16.02.2013
Renuntiare
Je change, en ce moment. C'est une impression étrange, comme une lente décantation. Dieu persiste, cette fois. Ou sans doute serait-il plus juste de dire que je persiste. Mais cela sans efforts, je me sens comme emporté, enfin tourné dans la bonne direction. J'ai couché avec B., hier soir. Dès le début de la soirée et en amont même de celle-ci, j'ai su que c'était une erreur. Je n'arrêtais pas de penser à C. et j'ai vécu l'acte en lui-même comme une trahison, outre que la demoiselle ne me plaisait pas plus que ça, voire, même si c'est terrible à formuler, me répugnait, une fois entièrement exposée à mon regard.
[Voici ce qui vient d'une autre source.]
(** ** Project persistence *)

(** X25 — what is saved is what is loaded: loading the project that
    [buildProjectData] builds from a state restores that state's nodes,
    edges and camera (the saved [zoom] being the scale) and its project
    name, records the file path and clears the dirty flag; it leaves the
    undo history and the selection of the state it is loaded into as they
    were.  A failed load changes nothing, and neither does a failed or
    cancelled save. *)
Theorem project_round_trip (now filePath : string) (st st0 : CanvasState)
    (ps ps0 : ProjectState) :
  let loaded :=
    useProject.loadProjectByPath filePath
      (Some (useProject.buildProjectData now st ps)) st0 ps0 in
  loaded.1.1 = true
  ∧ nodes loaded.1.2 = nodes st ∧ edges loaded.1.2 = edges st
  ∧ camera loaded.1.2 = camera st
  ∧ isDirty loaded.1.2 = false
  ∧ loaded.2 = mkProjectState (Some filePath) (projectName ps)
  ∧ history loaded.1.2 = history st0
  ∧ selection loaded.1.2 = selection st0
  ∧ useProject.loadProjectByPath filePath None st0 ps0 = (false, st0, ps0)
  ∧ (∀ dialog,
       (useProject.save now dialog false st0 ps0).1.2 = st0
       ∧ (useProject.save now dialog false st0 ps0).2 = ps0)
  ∧ (truthy (currentFilePath ps0) = false →
     useProject.save now None true st0 ps0 = (false, None, st0, ps0)).
Proof.
  simpl. repeat split.
  - by destruct (camera st).
  - unfold useProject.save.
    destruct (truthy (if truthy (currentFilePath ps0)
                      then currentFilePath ps0 else dialog)); done.
  - unfold useProject.save.
    destruct (truthy (if truthy (currentFilePath ps0)
                      then currentFilePath ps0 else dialog)); done.
  - intros H. unfold useProject.save. by rewrite H.
Qed.

(** X26 — the new-project shortcut always empties the undo history: when
    there are unsaved changes and the confirmation is declined, nodes,
    edges, camera, dirty flag and project state stay as they are, yet both
    history stacks are emptied, so that undo and redo do nothing; when it
    goes ahead, the graph is empty, the camera is reset and the project is
    clean and untitled.  Opening a project does not touch the history. *)
Theorem new_project_clears_history (st : CanvasState) (ps : ProjectState) :
  (isDirty st = true →
   let r := useProject.handleNewProjectKey false st ps in
   nodes r.1 = nodes st ∧ edges r.1 = edges st ∧ camera r.1 = camera st
   ∧ isDirty r.1 = true ∧ r.2 = ps
   ∧ past (history r.1) = [] ∧ future (history r.1) = []
   ∧ Canvas.handleUndo r.1 = r.1 ∧ Canvas.handleRedo r.1 = r.1)
  ∧ (∀ confirmed, isDirty st = false ∨ confirmed = true →
       let r := useProject.handleNewProjectKey confirmed st ps in
       nodes r.1 = ∅ ∧ edges r.1 = ∅ ∧ camera r.1 = mkCamera 0 0 1
       ∧ isDirty r.1 = false ∧ r.2 = mkProjectState None "Untitled"
       ∧ past (history r.1) = [] ∧ future (history r.1) = [])
  ∧ (∀ confirmed dialog result,
       history (useProject.open confirmed dialog result st ps).1.2
       = history st).
Proof.
  split; [|split].
  - intros Hd r. subst r.
    unfold useProject.handleNewProjectKey, useProject.newProject,
      useProject.checkUnsavedChanges.
    rewrite Hd. simpl. repeat split; done.
  - intros confirmed Hgo r. subst r.
    unfold useProject.handleNewProjectKey, useProject.newProject,
      useProject.checkUnsavedChanges.
    destruct Hgo as [-> | ->]; simpl; [done|].
    by destruct (isDirty st).
  - intros confirmed dialog result.
    unfold useProject.open, useProject.loadProjectByPath.
    destruct (negb _); [done|]. destruct (truthy dialog); [|done].
    by destruct result.
Qed.

(** The sample session, with its unsaved changes, and the confirmation
    declined. *)
Lemma new_project_clears_history_sample :
  let r := useProject.handleNewProjectKey false connected useProject.initial in
  nodes r.1 = nodes connected ∧ edges r.1 = edges connected
  ∧ past (history r.1) = [] ∧ future (history r.1) = [].
Proof.
  intros r.
  destruct (proj1 (new_project_clears_history connected useProject.initial))
    as (H1 & H2 & _ & _ & _ & H3 & H4 & _); [reflexivity|].
  exact (conj H1 (conj H2 (conj H3 H4))).
Defined.
(** * hud-normalizer: a Rocq model of [hud_normalizer.py]

    The tool rewrites a TF2 HUD directory so that it works on both case
    sensitive and case insensitive file systems: it lowercases file names,
    lowercases font references of clientscheme files, and rewrites [#base]
    paths of [.cfg] and [.res] files.

    Modelling choices.
    - Text is a list of characters ([list ascii]).  The model covers ASCII
      text: [str.lower] is the ASCII lowering, [\s] is the ASCII part of
      Python's white space class, and characters above 127 are treated as
      caseless symbols.
    - Python's [re] module is modelled by a backtracking matcher with
      priorities (greedy and lazy repetition, ordered alternation, capture
      groups, a negative look-ahead, the multi-line [^] anchor and the
      IGNORECASE flag); each pattern of the program is transcribed as a
      [regex] value.
    - The file system is a finite map from resolved absolute paths (lists of
      component names, POSIX conventions, no symbolic links) to nodes.
    - The limits of the operating system on names (a null character, a
      component or a path too long) are modelled where a path comes from
      outside: the command line argument and the [#base] paths of
      clientscheme files.
    - The recursion limit of the interpreter is a parameter, [limit], of the
      recursive walk and of what calls it.
    - The program puts the name of the HUD folder into a replacement
      template of [re.sub].  A template without backslash stands for itself,
      and this is what is modelled: the statements about the rewriting with
      the name assume a name without backslash ([plain_name]). *)

From Stdlib Require Import Ascii String Sorted.
From stdpp Require Import base list strings gmap sets.

Local Open Scope list_scope.

(** ** Text primitives *)

Abbreviation text := (list ascii).

(** A string literal as a text. *)
Definition txt (s : string) : text := list_ascii_of_string s.

(** [c.lower()] for one ASCII character. *)
Definition lower_char (a : ascii) : ascii :=
  let n := nat_of_ascii a in
  if (65 <=? n) && (n <=? 90) then ascii_of_nat (n + 32) else a.

(** [s.lower()] *)
Definition lower (s : text) : text := map lower_char s.

(** The character is an uppercase letter. *)
Definition is_upper (a : ascii) : bool :=
  let n := nat_of_ascii a in (65 <=? n) && (n <=? 90).

(** Python's [\s] on ASCII: TAB, LF, VT, FF, CR, FS, GS, RS, US and SPACE. *)
Definition is_space (a : ascii) : bool :=
  let n := nat_of_ascii a in
  ((9 <=? n) && (n <=? 13)) || ((28 <=? n) && (n <=? 32)).

Definition backslash : ascii := "\"%char.
Definition slash : ascii := "/"%char.
Definition dquote : ascii := "034"%char.
Definition squote : ascii := "'"%char.
Definition newline : ascii := "010"%char.
Definition creturn : ascii := "013"%char.

(** A text between double quotes. *)
Definition quoted (s : text) : text := dquote :: s ++ [dquote].

(** [s.replace(backslash, slash)] *)
Definition to_slashes (s : text) : text :=
  map (fun a => if Ascii.eqb a backslash then slash else a) s.

(** [s.startswith(p)] *)
Fixpoint startswith (p s : text) : bool :=
  match p, s with
  | [], _ => true
  | a :: p', b :: s' => Ascii.eqb a b && startswith p' s'
  | _ :: _, [] => false
  end.

(** [p in s] *)
Fixpoint contains (p s : text) : bool :=
  startswith p s ||
  match s with
  | [] => false
  | _ :: s' => contains p s'
  end.

(** [s.count(sub)]: the number of non-overlapping occurrences, scanning from
    the left; [skip] characters of an occurrence already counted remain. *)
Fixpoint count_from (sub : text) (skip : nat) (s : text) : nat :=
  match s with
  | [] => 0
  | _ :: s' =>
      match skip with
      | S k => count_from sub k s'
      | O => if startswith sub s
             then S (count_from sub (length sub - 1) s')
             else count_from sub 0 s'
      end
  end.

Definition count (sub s : text) : nat := count_from sub 0 s.

(** The text [../] repeated [n] times. *)
Fixpoint ups (n : nat) : text :=
  match n with
  | O => []
  | S n' => "."%char :: "."%char :: "/"%char :: ups n'
  end.

(** The length of the leading run of [../] segments. *)
Fixpoint leading_ups (s : text) : nat :=
  match s with
  | "."%char :: "."%char :: "/"%char :: s' => S (leading_ups s')
  | _ => 0
  end.

(** ** Regular expressions (the fragment of Python's [re] the program uses) *)

Inductive regex : Type :=
| Eps
| Chr (a : ascii)                       (* a literal character *)
| Any                                   (* [.]: anything but a newline *)
| Space                                 (* [\s] *)
| OneOf (l : list ascii)                (* [[...]] *)
| NoneOf (l : list ascii)               (* [[^...]] *)
| Bol                                   (* [^] under MULTILINE *)
| Seq (r1 r2 : regex)
| Alt (r1 r2 : regex)                   (* [r1|r2], [r1] tried first *)
| Star (greedy : bool) (r : regex)      (* [r*] and [r*?] *)
| Group (n : nat) (r : regex)           (* capture group number [n] *)
| NotAhead (r : regex).                 (* [(?!r)] *)

(** A literal string. *)
Fixpoint Lit (s : text) : regex :=
  match s with
  | [] => Eps
  | [a] => Chr a
  | a :: s' => Seq (Chr a) (Lit s')
  end.

(** [r+] and [r?] (both greedy). *)
Definition Plus (r : regex) : regex := Seq r (Star true r).
Definition Opt (r : regex) : regex := Alt r Eps.

Fixpoint Seqs (rs : list regex) : regex :=
  match rs with
  | [] => Eps
  | [r] => r
  | r :: rs' => Seq r (Seqs rs')
  end.

(** Captures: group number and captured text, the latest capture first. *)
Abbreviation caps := (list (nat * text)).

(** [m.group(n)] for a group that took part in the match. *)
Fixpoint group (n : nat) (c : caps) : text :=
  match c with
  | [] => []
  | (i, w) :: c' => if Nat.eqb i n then w else group n c'
  end.

(** Character comparison, case-insensitive under IGNORECASE. *)
Definition chr_eq (ic : bool) (a x : ascii) : bool :=
  if ic then Ascii.eqb (lower_char a) (lower_char x) else Ascii.eqb a x.

Definition chr_in (ic : bool) (l : list ascii) (x : ascii) : bool :=
  existsb (fun a => chr_eq ic a x) l.

(** [^] under MULTILINE: at the start of the text or just after a newline. *)
Definition at_bol (prev : option ascii) : bool :=
  match prev with
  | None => true
  | Some a => Ascii.eqb a newline
  end.

(** A continuation receives the last character consumed so far, the rest of
    the input and the captures. *)
Abbreviation cont A := (option ascii -> text -> caps -> option A).

(** The backtracking matcher.  [rmatch ic A r prev s c k] matches [r] at the
    front of [s] ([prev] is the character before [s]) and passes what is
    left to [k]; when [k] fails the next alternative is tried, in the
    priority order of Python's engine.  Every repeated sub-pattern of the
    program consumes at least one character per iteration, so an iteration
    has to make progress. *)
Fixpoint rmatch (ic : bool) (A : Type) (r : regex)
    (prev : option ascii) (s : text) (c : caps) (k : cont A) {struct r} : option A :=
  match r with
  | Eps => k prev s c
  | Chr a =>
      match s with
      | x :: s' => if chr_eq ic a x then k (Some x) s' c else None
      | [] => None
      end
  | Any =>
      match s with
      | x :: s' => if Ascii.eqb x newline then None else k (Some x) s' c
      | [] => None
      end
  | Space =>
      match s with
      | x :: s' => if is_space x then k (Some x) s' c else None
      | [] => None
      end
  | OneOf l =>
      match s with
      | x :: s' => if chr_in ic l x then k (Some x) s' c else None
      | [] => None
      end
  | NoneOf l =>
      match s with
      | x :: s' => if chr_in ic l x then None else k (Some x) s' c
      | [] => None
      end
  | Bol => if at_bol prev then k prev s c else None
  | Seq r1 r2 =>
      rmatch ic A r1 prev s c (fun p' s' c' => rmatch ic A r2 p' s' c' k)
  | Alt r1 r2 =>
      match rmatch ic A r1 prev s c k with
      | Some x => Some x
      | None => rmatch ic A r2 prev s c k
      end
  | Star g r0 =>
      (fix loop (fuel : nat) (prev : option ascii) (s : text) (c : caps)
           {struct fuel} : option A :=
         match fuel with
         | O => None
         | S fuel' =>
             if g then
               match rmatch ic A r0 prev s c
                       (fun p' s' c' =>
                          if length s' <? length s then loop fuel' p' s' c' else None)
               with
               | Some x => Some x
               | None => k prev s c
               end
             else
               match k prev s c with
               | Some x => Some x
               | None =>
                   rmatch ic A r0 prev s c
                     (fun p' s' c' =>
                        if length s' <? length s then loop fuel' p' s' c' else None)
               end
         end) (S (length s)) prev s c
  | Group n r0 =>
      rmatch ic A r0 prev s c
        (fun p' s' c' => k p' s' ((n, take (length s - length s') s) :: c'))
  | NotAhead r0 =>
      match rmatch ic unit r0 prev s c (fun _ _ _ => Some tt) with
      | Some _ => None
      | None => k prev s c
      end
  end.

(** [pattern.match] at one position: the captures and the unconsumed rest. *)
Definition match_at (ic : bool) (r : regex) (prev : option ascii) (s : text)
  : option (caps * text) :=
  rmatch ic (caps * text) r prev s [] (fun _ s' c' => Some (c', s')).

(** The result of scanning a text: a character outside every match, or a
    match with its whole text ([group(0)]) and its captures. *)
Inductive piece : Type :=
| Skip (a : ascii)
| Hit (whole : text) (c : caps).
Je n'avais qu'une hâte, qu'elle parte. La nuit fut longue... Et notre séparation, expéditive. Dans l'après-midi, un malaise presque physique. Instinctivement, je me suis rendu dans une petite église de mon habitude. Pleurs des tréfonds, dans cette crypte froide et silencieuse. Puis le calme. Jusqu'à ce que je sois dérangé par deux dames jouant les touristes. La foule, ensuite. Les livres, dans le centre commercial. Une jeune femme, qui a attiré mon regard. Je n'ai pas osé l'aborder. Dommage, je crois qu'elle m'avait repéré aussi. Mais. Apprendre peut-être à tenir debout, à être un homme, un vrai, à vivre, en somme, avant de prétendre à l'amour. L'annonce de la renonciation de Benoît XVI m'a touché. Si cet homme-là, avec la charge qui est la sienne, peut renoncer, au titre de sa fragilité, alors je peux bien, moi, être insignifiant, renoncer à mon passé douloureux. Renoncer aussi à cette course folle et orgueilleuse pour avoir mieux que le voisin. Etre, tout simplement : un beau travail, déjà.